Verapamil for the treatment of migraine headaches: an introduction
Verapamil is a calcium channel blocker. It is approved for treating high blood pressure, chest pain and irregular heartbeats. It is also used by some as a migraine prevention medication, although it has not been approved by the U.S. Food and Drug Administration for that purpose. Drugs that are approved for sale in the U.S. for any use may be prescribed by doctors in an off-label manner.
Many times doctors learn of new research showing a medication is effective in treating a condition and prescribe it for their patients who have exhausted available FDA-approved treatment options.

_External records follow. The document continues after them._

(** X7.  Whatever the method and the answer, a call sends exactly one
    GET and sends it first; its URL is the client's base URL followed
    by a path, and its headers are the contents of the client's header
    dict at the time of the call.  (The one exception is
    [request_property_data] with [page=True] given the header dict
    itself as [params].) *)
Theorem one_get_with_client_headers (w : World) (self : Redfin) (m : method)
    (σ : state) (d : gmap string scalar) :
  heap σ !! headers self = Some d →
  marks_headers self m = false →
  ∃ path p docs,
    events_since σ (snd (invoke w self m σ))
      = EvGet (base self +:+ path) p d :: map EvLoads docs
    ∧ urls_of (events_since σ (snd (invoke w self m σ))) = [base self +:+ path]
    ∧ headers_of (events_since σ (snd (invoke w self m σ))) = [d].
Proof.
  intros Hd Hm.
  destruct (sends_headers_invoke w self m Hm σ d Hd) as (path & p & docs & Ht).
  exists path, p, docs. rewrite (events_since_app _ _ _ Ht).
  split; [reflexivity|]. split.
  - change ((base self +:+ path) :: urls_of (map EvLoads docs) = [base self +:+ path]).
    by rewrite urls_of_loads.
  - change (d :: headers_of (map EvLoads docs) = [d]).
    by rewrite headers_of_loads.
Qed.

Lemma one_get_with_client_headers_witness :
  ∃ path p docs,
    events_since module_state
      (snd (invoke (fixed_world (response_of 200 "{}&&{}") (Build_datetime 2026 11 4))
              (__init__ None) (GetWalkScoreData (SInt 6) (SInt 30818) (SInt 1))
              module_state))
    = EvGet ("https://redfin.com/stingray/" +:+ path) p {["user-agent" := SStr ""]}
        :: map EvLoads docs.
Proof.
  destruct (one_get_with_client_headers
              (fixed_world (response_of 200 "{}&&{}") (Build_datetime 2026 11 4))
              (__init__ None) (GetWalkScoreData (SInt 6) (SInt 30818) (SInt 1))
              module_state {["user-agent" := SStr ""]})
    as (path & p & docs & H & _).
  - apply lookup_insert_eq.
  - reflexivity.
  - exists path, p, docs. exact H.
Defined.

(** X12.  A failure of the transport is passed on as it is: the call
    raises the very exception of [requests.get], it has sent that one
    GET and no other (there is no retry), and it has decoded nothing. *)
Theorem transport_failure_passed_on (w : World) (self : Redfin) (m : method)
    (σ : state) (url : string) (p h : gmap string scalar) (rest : list event)
    (e : exn) :
  events_since σ (snd (invoke w self m σ)) = EvGet url p h :: rest →
  http_get w url p h = Raise e →
  fst (invoke w self m σ) = Raise e ∧ rest = [].
Proof.
  intros Hev Hr.
  destruct (one_request_invoke w self m σ) as (url' & p' & h' & docs & Ht & Hres).
  rewrite (events_since_app _ _ _ Ht) in Hev. injection Hev as -> -> -> <-.
  rewrite Hr in Hres. destruct Hres as [-> ->]. done.
Qed.

Lemma transport_failure_passed_on_witness :
  fst (invoke (down_world (Build_datetime 2026 11 4)) (__init__ None)
         (Search "Albany, NY" ∅) module_state)
  = Raise ConnectionError.
Proof.
  refine (proj1 (transport_failure_passed_on
           (down_world (Build_datetime 2026 11 4)) (__init__ None)
           (Search "Albany, NY" ∅) module_state
           "https://redfin.com/stingray/do/location-autocomplete"
           (search_query "Albany, NY" ∅) {["user-agent" := SStr ""]} []
           ConnectionError _ _)).
  - vm_compute. reflexivity.
  - reflexivity.
Defined.

(** ** Paths and queries of the domain methods *)

Lemma snd_bind_ret {A B} (c : M A) (f : A → B) σ :
  snd (bind c (λ x, ret (f x)) σ) = snd (c σ).
Proof. rewrite bind_run. by destruct (c σ) as [[a|e] σ1]. Qed.

Lemma trace_bind_quiet {A B} (c : M A) (k : A → M B) σ :
  (∀ a, quiet (k a)) → trace (snd (bind c k σ)) = trace (snd (c σ)).
Proof.
  intros Hk. rewrite bind_run. destruct (c σ) as [[a|e] σ1]; [apply Hk | reflexivity].
Qed.

Lemma sent_same σ σ1 σ2 : trace σ1 = trace σ2 → sent σ σ1 = sent σ σ2.
Proof. unfold sent, events_since. by intros ->. Qed.

Lemma sent_from σ σ1 σ' : trace σ1 = trace σ → sent σ1 σ' = sent σ σ'.
Proof. intros E. unfold sent. by rewrite (events_since_same _ _ _ E). Qed.

Lemma sent_fetch w self url params σ :
  sent σ (snd (fetch w self url params σ))
    = [(base self +:+ url, default ∅ (heap σ !! default default_params params))].
Proof.
  rewrite fetch_run. cbv zeta. unfold sent.
  destruct (http_get w _ _ _) as [r|e]; [destruct (_ && _)|]; cbn [snd].
  - by rewrite events_since_log1.
  - by rewrite events_since_log2.
  - by rewrite events_since_log1.
Qed.

Lemma fetch_params w self url params σ :
  params_of (events_since σ (snd (fetch w self url params σ)))
    = [default ∅ (heap σ !! default default_params params)].
Proof.
  rewrite fetch_run. cbv zeta.
  destruct (http_get w _ _ _) as [r|e]; [destruct (_ && _)|]; cbn [snd].
  - by rewrite events_since_log1.
  - by rewrite events_since_log2.
  - by rewrite events_since_log1.
Qed.

Lemma sent_property_data w self url params page σ :
  sent σ (snd (request_property_data w self url params page σ))
    = [(base self +:+ ("api/home/details/" +:+ url),
        marked page (default ∅ (heap σ !! params)) ∪ {["accessLevel" := SInt 1]})].
Proof.
  rewrite request_property_data_run. cbv zeta.
  set (σ1 := State _ (trace σ) (ticks σ)).
  rewrite <- (sent_from σ σ1) by reflexivity.
  rewrite sent_fetch. subst σ1. cbn [default heap]. by rewrite lookup_insert_eq.
Qed.

Lemma py_eq_not_empty P : P ≠ SStr "" → py_eq P (SStr "") = false.
Proof.
  intros N. destruct (py_eq P (SStr "")) eqn:E; [|reflexivity].
  apply py_eq_empty_str in E. contradiction.
Qed.

(** X6.  Each of the ten region methods is one call of
    [request_region_data] with its own sub-path: it sends one GET to
    [api/region/{T}/{R}/{suffix}], with the property type as a fourth
    segment before the suffix only for the four methods that take one
    and only when it is not [""].  The query is the content of the
    shared default dict of [redfin_request], so it is empty as long as
    nobody stored into that dict. *)
Theorem region_methods_paths (w : World) (self : Redfin) (m : method) (σ : state)
    (suffix : string) (T R P : scalar) :
  region_call m = Some (suffix, T, R, P) →
  invoke w self m σ
    = fmap_M RVal (request_region_data w self suffix T R P) σ
  ∧ sent σ (snd (invoke w self m σ))
      = [(base self +:+ region_path suffix T R P, default ∅ (heap σ !! default_params))]
  ∧ (match m with
     | GetOfferInsights _ _ _ | GetBestSchools _ _ _
     | GetWalkScoreData _ _ _ | GetRegionTrends _ _ _ => True
     | _ => region_path suffix T R P
            = "api/region/" +:+ py_str T +:+ "/" +:+ py_str R +:+ "/" +:+ suffix
     end)
  ∧ (heap σ !! default_params = Some ∅ →
     params_of (events_since σ (snd (invoke w self m σ))) = [∅]).
Proof.
  intros Hm.
  assert (invoke w self m σ = fmap_M RVal (request_region_data w self suffix T R P) σ)
    as Hi.
  { destruct m; try discriminate Hm; injection Hm as <- <- <- <-;
      unfold invoke, fmap_M, get_offer_insights, get_best_schools, get_walk_score_data,
        get_region_trends, get_flood_risk_data, get_market_insights_interlinks,
        get_env_risk_data, get_home_feature_trends, get_compete_score,
        get_nearby_compete_scores;
      rewrite !bind_run; by destruct (request_region_data _ _ _ _ _ _ _) as [[x|e] σ1]. }
  assert (sent σ (snd (invoke w self m σ))
          = [(base self +:+ region_path suffix T R P, default ∅ (heap σ !! default_params))])
    as Hs.
  { rewrite Hi. unfold fmap_M. rewrite snd_bind_ret, request_region_data_run, sent_fetch.
    unfold region_path. destruct (decide (P = SStr "")) as [->|N].
    - reflexivity.
    - by rewrite py_eq_not_empty. }
  split; [exact Hi|]. split; [exact Hs|]. split.
  - destruct m; try discriminate Hm; try exact I; injection Hm as <- <- <- <-;
      reflexivity.
  - intros H0. rewrite Hi. unfold fmap_M.
    rewrite snd_bind_ret, request_region_data_run, fetch_params.
    cbn [default]. by rewrite H0.
Qed.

This medication is also sold under the names:
- Calan SR
- Covera HS
- Isoptin SR
- Verelan PM
- Verapamil hydrochloride
- Verapamil hydrochloride SR
How Verapamil for migraines works
It is unclear exactly how Verapamil works in the body. The same is true for many medications. Researchers believe that Verapamil relaxes the main arteries of the heart, which means the heart doesn’t have to pump as hard to deliver oxygen-rich blood throughout the body. This action may have a similar effect on the body’s activity that causes migraine attacks. For more detailed information on Verapamil’s mechanism of action see drugfx.com.

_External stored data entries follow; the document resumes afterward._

(** An [Error] object, as far as the code reads it. *)
Record JsError : Type := mkError { error_name : string; error_message : string }.

(** Truthiness of a possibly absent string. *)
Definition truthy_str (o : option string) : bool :=
  match o with
  | Some s => negb (String.eqb s "")
  | None => false
  end.

(** [a || d] where [a] is a possibly absent string and [d] a string. *)
Definition or_else (o : option string) (d : string) : string :=
  match o with
  | Some s => if String.eqb s "" then d else s
  | None => d
  end.

(** Truthiness of a JSON value. *)
Definition truthy (v : JsValue) : bool :=
  match v with
  | JNull => false
  | JBool b => b
  | JNum q => negb (Qeq_bool q 0)
  | JStr s => negb (String.eqb s "")
  | JArr _ => true
  | JObj _ => true
  end.

Definition truthy_opt (o : option JsValue) : bool :=
  match o with
  | Some v => truthy v
  | None => false
  end.

(** Property lookup on an object literal. *)
Fixpoint lookup_field (k : string) (fields : list (string * JsValue)) : option JsValue :=
  match fields with
  | [] => None
  | (k', v) :: rest => if String.eqb k k' then Some v else lookup_field k rest
  end.

(** [item.k]: reading a property of [null] raises a TypeError; reading one
    of a primitive or of an array that lacks it gives [undefined].  The
    message is the engine's wording; nothing below depends on it. *)
Definition get_prop (item : JsValue) (k : string) : JsError + option JsValue :=
  match item with
  | JNull =>
      inl (mkError "TypeError"
             ("Cannot read properties of null (reading '" ++ k ++ "')"))
  | JObj fields => inr (lookup_field k fields)
  | _ => inr None
  end.

(** The characters of a string, each as a one-character string. *)
Fixpoint chars (s : string) : list JsValue :=
  match s with
  | EmptyString => []
  | String c rest => JStr (String c EmptyString) :: chars rest
  end.

(** [...v]: arrays and strings are iterable, other values are not. *)
Definition spread (v : JsValue) : JsError + list JsValue :=
  match v with
  | JArr items => inr items
  | JStr s => inr (chars s)
  | _ => inl (mkError "TypeError" "item.documents is not iterable")
  end.

(** ** The SDK's shapes, from [types.ts] *)

Record DustInstrumentationConfig : Type := {
  enabled : option bool;
  captureMessageContent : option bool;
  captureSystemInstructions : option bool
}.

Forms of Verapamil available
Verapamil comes in immediate release tablets as well as extended release tablets and capsules.
Most common side effects of Verapamil
- Heart failure, which means the heart is no longer pumping well
- Low blood pressure
- Increased enzymes in the liver
- AV block, which means the heart’s impulses are delayed
- Change in heart rate
- Shortness of breath
- Flushing, which is redness in the face, neck or upper body
- Fluid in the lungs
More detailed information on Verapamil’s side effects can be found at drugfx.com.

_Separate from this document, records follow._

Lemma at_upd l i x r j :
  upd l i x = Some r -> at_ r j = if j =? i then Some x else at_ l j.
Proof.
  intros H. rewrite (at_splice _ _ _ _ _ H). change (len [x]) with 1.
  destruct (Z.eqb_spec j i) as [->|Hne].
  - rewrite (proj2 (Z.leb_le i i)), (proj2 (Z.ltb_lt i (i + 1))) by lia. simpl.
    by rewrite Z.sub_diag.
  - destruct (Z.leb_spec i j), (Z.ltb_spec j (i + 1)); simpl; try done. lia.
Qed.

(** Reading back what was stored. *)
Lemma slice_splice_same l o src r :
  splice l o src = Some r -> slice r o (len src) = Some src.
Proof.
  intros H. destruct (splice_Some_inv _ _ _ _ H) as (H1 & H2 & H3 & _).
  destruct (slice_is_Some r o (len src)) as (r' & Hr' & Hl);
    [done|apply len_nonneg|lia|].
  rewrite Hr'. f_equal. apply at_ext. intros i.
  rewrite (at_slice _ _ _ _ _ Hr'), (at_splice _ _ _ _ _ H).
  destruct (Z.leb_spec 0 i); simpl; [|by rewrite at_neg].
  destruct (Z.ltb_spec i (len src)); [|by rewrite at_None].
  rewrite (proj2 (Z.leb_le o (o + i))), (proj2 (Z.ltb_lt (o + i) (o + len src))) by lia.
  simpl. f_equal. lia.
Qed.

Who should not take Verapamil for migraines
People shouldn’t take Verapamil if they have severe heart abnormalities, low blood pressure, poor heart function, certain heart rhythm problems, certain types of blockages in the heart called second or third degree atrioventricular (AV) block, rapid heart rate or any allergic reaction to Verapamil.
As always, the best source for advice on treating your migraines is your own migraine specialist. These medication descriptions are provided only for informational purposes. You should begin no medication regimen without first checking with your physician. Again, this information should in no way substitute or be mistaken for medical advice.